04.01.2022 - 07:00 | Son Güncellenme:
GÖKHAN KARAKAŞ İstanbul - Marmara Denizi ve Çanakkale boğazı 2021 yazını deniz salyası yani müsilaj sorunuyla boğuşarak geçirdi. Balıkçıların av sezonunun 21 gün önce bitirmesine neden olan müsilaj turizm sektörünü derinden yaraladı. Milliyet müsilajla mücadelede önemli çalışmalar yapan bilim insanlarına 2022’de Marmara Denizi için yapılabilecekleri sordu.

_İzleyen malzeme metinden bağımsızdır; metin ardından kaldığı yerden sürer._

Lemma apply_observed_job `{MemoryEnv} `{!MemoryEnvOk} s id j ph now :
  reachable s → jobs s !! id = Some j →
  ∃ s' j', mem_ApplyObserved id ph now s = (s', Ok tt) ∧ jobs s' !! id = Some j' ∧
    JStatus j' = project (JStatus j) ph ∧
    JFinishedAt j' =
      (if job_terminal (JStatus j) then JFinishedAt j
       else if job_terminal (project (JStatus j) ph) then Some now else None) ∧
    (∀ id', id' ≠ id → jobs s' !! id' = jobs s !! id') ∧
    claimed s' = claimed s.
Proof.
  intros Hr Hj. pose proof (wf_base _ (reachable_wf s Hr)) as Hwf.
  unfold mem_ApplyObserved. rewrite Hj. destruct (job_terminal (JStatus j)) eqn:Ht.
  { exists s, j. split_and!; try done. unfold project. by rewrite Ht. }
  assert (JFinishedAt j = None) as Hf.
  { apply eq_None_not_Some. rewrite <-(wf_job_finished _ Hwf _ _ Hj). by rewrite Ht. }
  pose proof (wf_job_known _ Hwf _ _ Hj) as Hk.
  assert (∀ r t s0, claimed (refreshRunLocked r t s0) = claimed s0) as Hcl.
  { intros r t s0. unfold refreshRunLocked. destruct (runs s0 !! r); [|done].
    destruct (run_terminal _); [done|]. by destruct (_ && _). }
  destruct (JobStatusFromPhase ph) as [t|] eqn:Hph.
  - destruct (CanAdvanceJob (JStatus j) t) eqn:Hadv; eexists _, _; (split; [done|]).
    + rewrite refresh_jobs. simpl. rewrite lookup_insert_eq. split; [done|].
      rewrite <-(CanAdvanceJob_spec _ _ _ Hph Ht Hk Hadv).
      split_and!; [..|by rewrite Hcl].
      * by destruct t.
      * destruct ph; simplify_eq/=; done.
      * intros id' Hne. by rewrite lookup_insert_ne.
    + rewrite (CanAdvanceJob_refused _ _ _ Hph Ht Hadv), Ht. by split_and!.
  - eexists _, j. split; [done|]. rewrite refresh_jobs.
    assert (project (JStatus j) ph = JStatus j) as -> by (unfold project; by rewrite Ht, Hph).
    rewrite Ht. by split_and!.
Qed.

(** [ApplyObserved] on a known job always succeeds and refines the
    monotone projection: the job's status becomes [project status phase], a
    finish time is recorded exactly when the job closes now, and no other job
    record changes. *)
Theorem apply_observed_projects `{MemoryEnv} `{!MemoryEnvOk} s id j ph now :
  reachable s → jobs s !! id = Some j →
  ∃ s' j', mem_ApplyObserved id ph now s = (s', Ok tt) ∧ jobs s' !! id = Some j' ∧
    JStatus j' = project (JStatus j) ph ∧
    JFinishedAt j' =
      (if job_terminal (JStatus j) then JFinishedAt j
       else if job_terminal (project (JStatus j) ph) then Some now else None) ∧
    (∀ id', id' ≠ id → jobs s' !! id' = jobs s !! id') ∧
    claimed s' = claimed s.
Proof. apply apply_observed_job. Qed.

Lemma apply_observed_projects_witness :
  ∃ s' j', mem_ApplyObserved demo_test PhaseRunning 30 demo_created = (s', Ok tt) ∧
           jobs s' !! demo_test = Some j' ∧ JStatus j' = JobRunning.
Proof.
  destruct (jobs demo_created !! demo_test) as [j|] eqn:Hj; [|by vm_compute in Hj].
  destruct (apply_observed_projects demo_created demo_test j PhaseRunning 30
    demo_created_reachable Hj) as (s' & j' & H1 & H2 & H3 & _).
  exists s', j'. split; [exact H1|]. split; [exact H2|]. rewrite H3.
  vm_compute in Hj. by injection Hj as <-.
Defined.

(** Replaying an observation is not the no-op the port promises
    ("Replaying the same or an earlier phase is a no-op success"): a second
    [running] observation of a running job overwrites its start time. *)
Theorem replayed_running_moves_start_time `{MemoryEnv} s id j now :
  jobs s !! id = Some j → JStatus j = JobRunning →
  ∃ s' j', mem_ApplyObserved id PhaseRunning now s = (s', Ok tt) ∧
    jobs s' !! id = Some j' ∧ JStatus j' = JobRunning ∧ JStartedAt j' = Some now.
Proof.
  intros Hj Hst. unfold mem_ApplyObserved. rewrite Hj, Hst. simpl.
  eexists _, _. split; [done|]. rewrite refresh_jobs. simpl. by rewrite lookup_insert_eq.
Qed.

Lemma replayed_running_moves_start_time_witness :
  ∃ s' j', mem_ApplyObserved demo_test PhaseRunning 40
             (exec (OpApplyObserved demo_test PhaseRunning 30) demo_created) = (s', Ok tt) ∧
           jobs s' !! demo_test = Some j' ∧ JStartedAt j' = Some 40%Z.
Proof.
  destruct (jobs (exec (OpApplyObserved demo_test PhaseRunning 30) demo_created) !! demo_test)
    as [j|] eqn:Hj; [|by vm_compute in Hj].
  destruct (replayed_running_moves_start_time
    (exec (OpApplyObserved demo_test PhaseRunning 30) demo_created) demo_test j 40 Hj)
    as (s' & j' & H1 & H2 & _ & H4).
  - vm_compute in Hj. by injection Hj as <-.
  - exists s', j'. split; [exact H1|]. split; [exact H2|exact H4].
Defined.

(** ** Rerequesting *)

Lemma find_app_None {A} (f : A → bool) l x :
  List.find f l = None → f x = true → List.find f (l ++ [x]) = Some x.
Proof.
  induction l as [|y l IH]; simpl; intros Hn Hx; [by rewrite Hx|].
  destruct (f y); [done|auto].
Qed.

Lemma find_ext_in {A} (f g : A → bool) l :
  (∀ x, x ∈ l → f x = g x) → List.find f l = List.find g l.
Proof.
  induction l as [|y l IH]; simpl; intros Hfg; [done|].
  rewrite (Hfg y) by set_solver. destruct (g y); [done|]. apply IH. set_solver.
Qed.

(** Rerequesting a job of an existing run, none of whose attempts is the
    successor of this one, records a new queued attempt with the next attempt
    number under a fresh id, points the run's job key at it, leaves the run
    open, and is idempotent: asking again returns the same id and changes
    nothing. *)
Theorem rerequest_creates_one_attempt `{MemoryEnv} `{!MemoryEnvOk} s id orig run now :
  reachable s → jobs s !! id = Some orig → runs s !! JRunID orig = Some run →
  List.find (fun jid => bool_decide (is_next_attempt orig (getJob s jid)))
    (getRunJobs s (JRunID orig)) = None →
  ∃ s' newID j run', mem_RerequestJob id now s = (s', Ok newID) ∧
    jobs s !! newID = None ∧ jobs s' !! newID = Some j ∧
    JStatus j = JobQueued ∧ JAttempt j = (JAttempt orig + 1)%Z ∧ JJobKey j = JJobKey orig ∧
    default ∅ (byJobKey s' !! JRunID orig) !! JJobKey orig = Some newID ∧
    runs s' !! JRunID orig = Some run' ∧ run_terminal (RStatus run') = false ∧
    ∀ now', mem_RerequestJob id now' s' = (s', Ok newID).
Proof.
  intros Hr Hj Hrun Hfind. pose proof (wf_base _ (reachable_wf s Hr)) as Hwf.
  assert (is_Some (byJobKey s !! JRunID orig)) as [idx Hidx].
  { apply (wf_run_index _ Hwf). by eexists. }
  pose proof (fresh_job s Hwf) as Hfresh.
  unfold mem_RerequestJob at 1. rewrite Hj, Hfind. cbv zeta.
  change (with_runJobs _ _) with (addAttempt (retryJob (newid (minted s)) orig now) s).
  set (j := retryJob (newid (minted s)) orig now). set (s2 := addAttempt j s).
  change (byJobKey s2) with (byJobKey s). rewrite Hidx.
  set (s3 := with_byJobKey _ s2). set (s' := reopenRun (JRunID orig) s3).
  assert (jobs s' = jobs s2 ∧ runJobs s' = runJobs s2 ∧ byJobKey s' = byJobKey s3) as (Ej & Erj & Eb).
  { unfold s', reopenRun. destruct (runs s3 !! _); [|done]. by destruct (run_terminal _). }
  assert (getJob s' (newid (minted s)) = j) as Hg.
  { unfold getJob. rewrite Ej. unfold s2; simpl. by rewrite lookup_insert_eq. }
  assert (∃ run', runs s' !! JRunID orig = Some run' ∧ run_terminal (RStatus run') = false)
    as (run' & Hrun' & Hopen).
  { unfold s', reopenRun. change (runs s3) with (runs s). rewrite Hrun.
    destruct (run_terminal (RStatus run)) eqn:Ht; simpl; [rewrite lookup_insert_eq|]; eauto. }
  exists s', (newid (minted s)), j, run'. split_and!; try done.
  - rewrite Ej. unfold s2; simpl. by rewrite lookup_insert_eq.
  - rewrite Eb. unfold s3; simpl. rewrite lookup_insert_eq. simpl. by rewrite lookup_insert_eq.
  - intros now'. unfold mem_RerequestJob.
    assert (jobs s' !! id = Some orig) as ->.
    { rewrite Ej. unfold s2; simpl. rewrite lookup_insert_ne; [done|]. intros <-. congruence. }
    assert (getRunJobs s' (JRunID orig) = getRunJobs s (JRunID orig) ++ [newid (minted s)]) as ->.
    { unfold getRunJobs at 1. rewrite Erj. unfold s2; simpl. by rewrite lookup_insert_eq. }
    rewrite (find_app_None _ _ (newid (minted s))).
    + by rewrite Hg.
    + rewrite <-Hfind. apply find_ext_in. intros jid Hin. do 3 f_equal.
      unfold getJob. rewrite Ej. unfold s2; simpl. rewrite lookup_insert_ne; [done|].
      intros <-. destruct (run_job_lookup _ _ _ Hwf Hin) as (? & ? & _). congruence.
    + rewrite Hg. by apply bool_decide_eq_true_2.
Qed.

Lemma rerequest_creates_one_attempt_witness :
  ∃ s' newID, mem_RerequestJob demo_build 50 demo_build_failed = (s', Ok newID) ∧
              job_status s' newID = Some JobQueued.
Proof.
  destruct (jobs demo_build_failed !! demo_build) as [j|] eqn:Hj; [|by vm_compute in Hj].
  assert (JRunID j = demo_run) as Hjr by (vm_compute in Hj; by injection Hj as <-).
  destruct (runs demo_build_failed !! JRunID j) as [run|] eqn:Hrun.
  2: { rewrite Hjr in Hrun. by vm_compute in Hrun. }
  destruct (rerequest_creates_one_attempt demo_build_failed demo_build j run 50
    demo_failed_reachable Hj Hrun) as (s' & newID & j' & run' & H1 & _ & H2 & H3 & _).
  - vm_compute in Hj. injection Hj as <-. vm_compute. reflexivity.
  - exists s', newID. split; [exact H1|]. unfold job_status. rewrite H2. simpl. by rewrite H3.
Defined.

(** ** Collection *)

Lemma gc_ready_of_elem s r j :
  j ∈ gc_ready_of s r ↔
  ∃ run id, runs s !! r = Some run ∧ run_terminal (RStatus run) = true ∧
    id ∈ getRunJobs s r ∧ j = getJob s id ∧ gc_ready j = true.
Proof.
  unfold gc_ready_of. destruct (runs s !! r) as [run|]; [|set_solver].
  destruct (run_terminal (RStatus run)) eqn:Ht.
  - rewrite list_elem_of_In, filter_In, <-list_elem_of_In. change @map with @list_fmap.
    rewrite list_elem_of_fmap. split.
    + intros [(id & -> & Hin) Hgc]. by exists run, id.
    + intros (run' & id & Hrun & _ & Hin & -> & Hgc). split; [eauto|done].
  - split; [set_solver|]. intros (run' & id & Hrun & Ht' & _). simplify_eq. congruence.
Qed.

(** [ListGCReadyJobs] lists exactly the terminal, not yet collected jobs
    of terminal runs, and leaves the store as it is. *)
Theorem gc_lists_finished_uncollected `{MemoryEnv} `{!MemoryEnvOk} s :
  reachable s →
  ∃ l, mem_ListGCReadyJobs s = (s, Ok l) ∧
    ∀ j, j ∈ l ↔ jobs s !! JID j = Some j ∧ job_terminal (JStatus j) = true ∧
                 JActiveCollectedAt j = None ∧
                 ∃ run, runs s !! JRunID j = Some run ∧ run_terminal (RStatus run) = true.
Proof.
  intros Hr. pose proof (wf_base _ (reachable_wf s Hr)) as Hwf.
  eexists. split; [done|]. intros j.
  rewrite list_elem_of_In, in_flat_map. setoid_rewrite <-list_elem_of_In.
  setoid_rewrite gc_ready_of_elem. unfold sortedRunIDsLocked, sort_strings.
  setoid_rewrite sort_by_elem. split.
  - intros (r & _ & run & id & Hrun & Ht & Hin & -> & Hgc).
    destruct (run_job_lookup _ _ _ Hwf Hin) as (j & Hj & Hjr). rewrite (getJob_Some _ _ _ Hj) in *.
    rewrite (wf_job_id _ Hwf _ _ Hj). unfold gc_ready in Hgc. breflect.
    split_and!; try done; [by destruct (JActiveCollectedAt j)|]. rewrite Hjr. eauto.
  - intros (Hj & Ht & Hc & run & Hrun & Hrt). exists (JRunID j). split.
    + apply list_elem_of_fmap. exists (JRunID j, run). split; [done|]. by apply elem_of_map_to_list.
    + exists run, (JID j). split_and!; try done.
      * eapply wf_job_owned; eauto.
      * by rewrite (getJob_Some _ _ _ Hj).
      * unfold gc_ready. by rewrite Ht, Hc.
Qed.

Lemma gc_lists_finished_uncollected_witness :
  ∃ l, mem_ListGCReadyJobs demo_build_failed = (demo_build_failed, Ok l).
Proof.
  destruct (gc_lists_finished_uncollected demo_build_failed demo_failed_reachable) as (l & H1 & _).
  exists l. exact H1.
Defined.

(** ** Runs are never forgotten, and keep their delivery *)

Section runs.
Context `{MemoryEnv} `{!MemoryEnvOk}.

Definition runs_keep (s s' : store) : Prop :=
  ∀ r run, runs s !! r = Some run → ∃ run', runs s' !! r = Some run' ∧ RDelivery run' = RDelivery run.

#[export] Instance runs_keep_preorder : PreOrder runs_keep.
Proof.
  split; [by intros s r run Hr; exists run|]. intros s1 s2 s3 H12 H23 r run Hr.
  destruct (H12 r run Hr) as (run2 & Hr2 & E2). destruct (H23 r run2 Hr2) as (run3 & Hr3 & E3).
  exists run3. split; [done|congruence].
Qed.

Lemma runs_keep_eq s s' : runs s' = runs s → runs_keep s s'.
Proof. intros E r run Hr. exists run. by rewrite E. Qed.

Bandırma 17 Eylül Üniversitesi Denizcilik Fakültesi Dekanı Prof. Dr. Mustafa Sarı, müsilajın dağılmasında Karadeniz’den gelen soğuk ve temiz suyun çok etkili olduğunu belirtti.
Yanlış ilişki sonucu
Marmara Denizi’nde iklim değişikliğiyle sıcaklıklarının ve durağan yapısına bağlı kirlilik yükünün arttığını vurgulayan Prof. Dr. Sarı, “Tek yapmamız gereken kirlilik yükünün azaltmak. Koy ve körfezleri kaplayan müsilaj yerli turiste hitap eden otelleri, yazlıkları boş bıraktı. Unutulmamalı ki müsilaj, Marmara Denizi ile kurduğumuz yanlış ilişkini sonucu. Marmara Denizi ile ilişkimizi ekolojik temelli eksene oturtmalıyız. Yanlış atık yönetim politikası, iklim değişikliği ve Marmara Denizi’nin orijinal yapısıyla birleşince çıkan ekolojik felaketleri yaşamak istemiyorsak yepyeni atık yönetim politikası benimsemeliyiz” dedi.

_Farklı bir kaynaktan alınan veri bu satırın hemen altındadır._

Lemma cancel_fold_index now ids s : byJobKey (fold_left (cancelJob now) ids s) = byJobKey s.
Proof.
  revert s. induction ids as [|id ids IH]; intros s; simpl; [done|]. rewrite IH. unfold cancelJob.
  by destruct (TransitionJob _ _) as [? [|]].
Qed.

Lemma cancel_fold_runJobs now ids s : runJobs (fold_left (cancelJob now) ids s) = runJobs s.
Proof.
  revert s. induction ids as [|id ids IH]; intros s; simpl; [done|]. rewrite IH. unfold cancelJob.
  by destruct (TransitionJob _ _) as [? [|]].
Qed.

Definition creates (o : op) : Prop :=
  match o with OpCreateRun _ _ | OpRerequestJob _ _ => True | _ => False end.

Lemma claim_static s :
  store_wf s → static s (fst (mem_ClaimNextQueuedJob s)) ∧
  ∀ id, id ∈ claimed (fst (mem_ClaimNextQueuedJob s)) → id ∈ claimed s ∨ is_Some (jobs s !! id).
Proof.
  intros Hwf. pose proof (Claim_wf_le s Hwf) as [_ Hle]. unfold mem_ClaimNextQueuedJob in *.
  destruct (claim_loop (candidates s) s) as [s' res] eqn:E. simpl in *.
  apply claim_loop_spec in E as
    [(s1 & pre & p & post & j & _ & _ & -> & [] & Hj & _)|(_ & [] & _)]; [..|done|apply candidates_NoDup|].
  - split; [split; [done|apply sk_dom|done..]|]. simpl. rewrite sk_claimed. intros id. rewrite elem_of_union, elem_of_singleton.
    intros [->|?]; [right; apply sk_dom; by eexists|by left].
  - split; [split; [done|apply sk_dom|done..]|]. rewrite sk_claimed. auto.
  - intros p (j & ? & ? & ? & _)%candidates_elem. by exists j.
Qed.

İstanbul Üniversitesi Fen Fakültesi Biyoloji Bölümü Hidrobiyoloji Anabilim Dalı Öğretim Üyesi Prof. Dr. Neslihan Özdelice ise, Marmara Denizi’ne verilen derin deşarjı sonlandırmanın yeterli olmayacağını belirterek, “Tüm deşarjlarda sağlıklı ve tam randımanlı çalışan arıtma sistemleri uygulanmalı. Müsilaj, tek nedene bağlı gelişmez. İklimsel değişiklikler, kirlilik, aşırı avcılık ve kıyısal alanların bozulmasıyla ilgilidir. Kirliliği önlemezsek başka olaylarla karşılaşabiliriz” ifadelerini kullandı.
‘Yorgan gibi örttü’
Prof. Dr. Mustafa Sarı, müsilajın en çok deniz dibine bağlı yaşamını sürdüren hareketsiz organizmalara zarar verdiğini belirtti. Sarı, “Kalın müsilaj kümeleri yorgan gibi örttü. Dipte yaşayan süngerler, sert ve yumuşak mercanlar gibi organizmalar müsilaj örtüsünün altında kaldı. Beslenemeyip oksijen alamadıkları için toplu ölümler oldu. Ölen bir mercan dalının o büyüklüğe ulaşması için 100 yıldan fazla beklemek gerek. Marmara’da ekolojik hasar çok büyük, ancak henüz bilim insanları dışında kimse bunun farkında değil” dedi.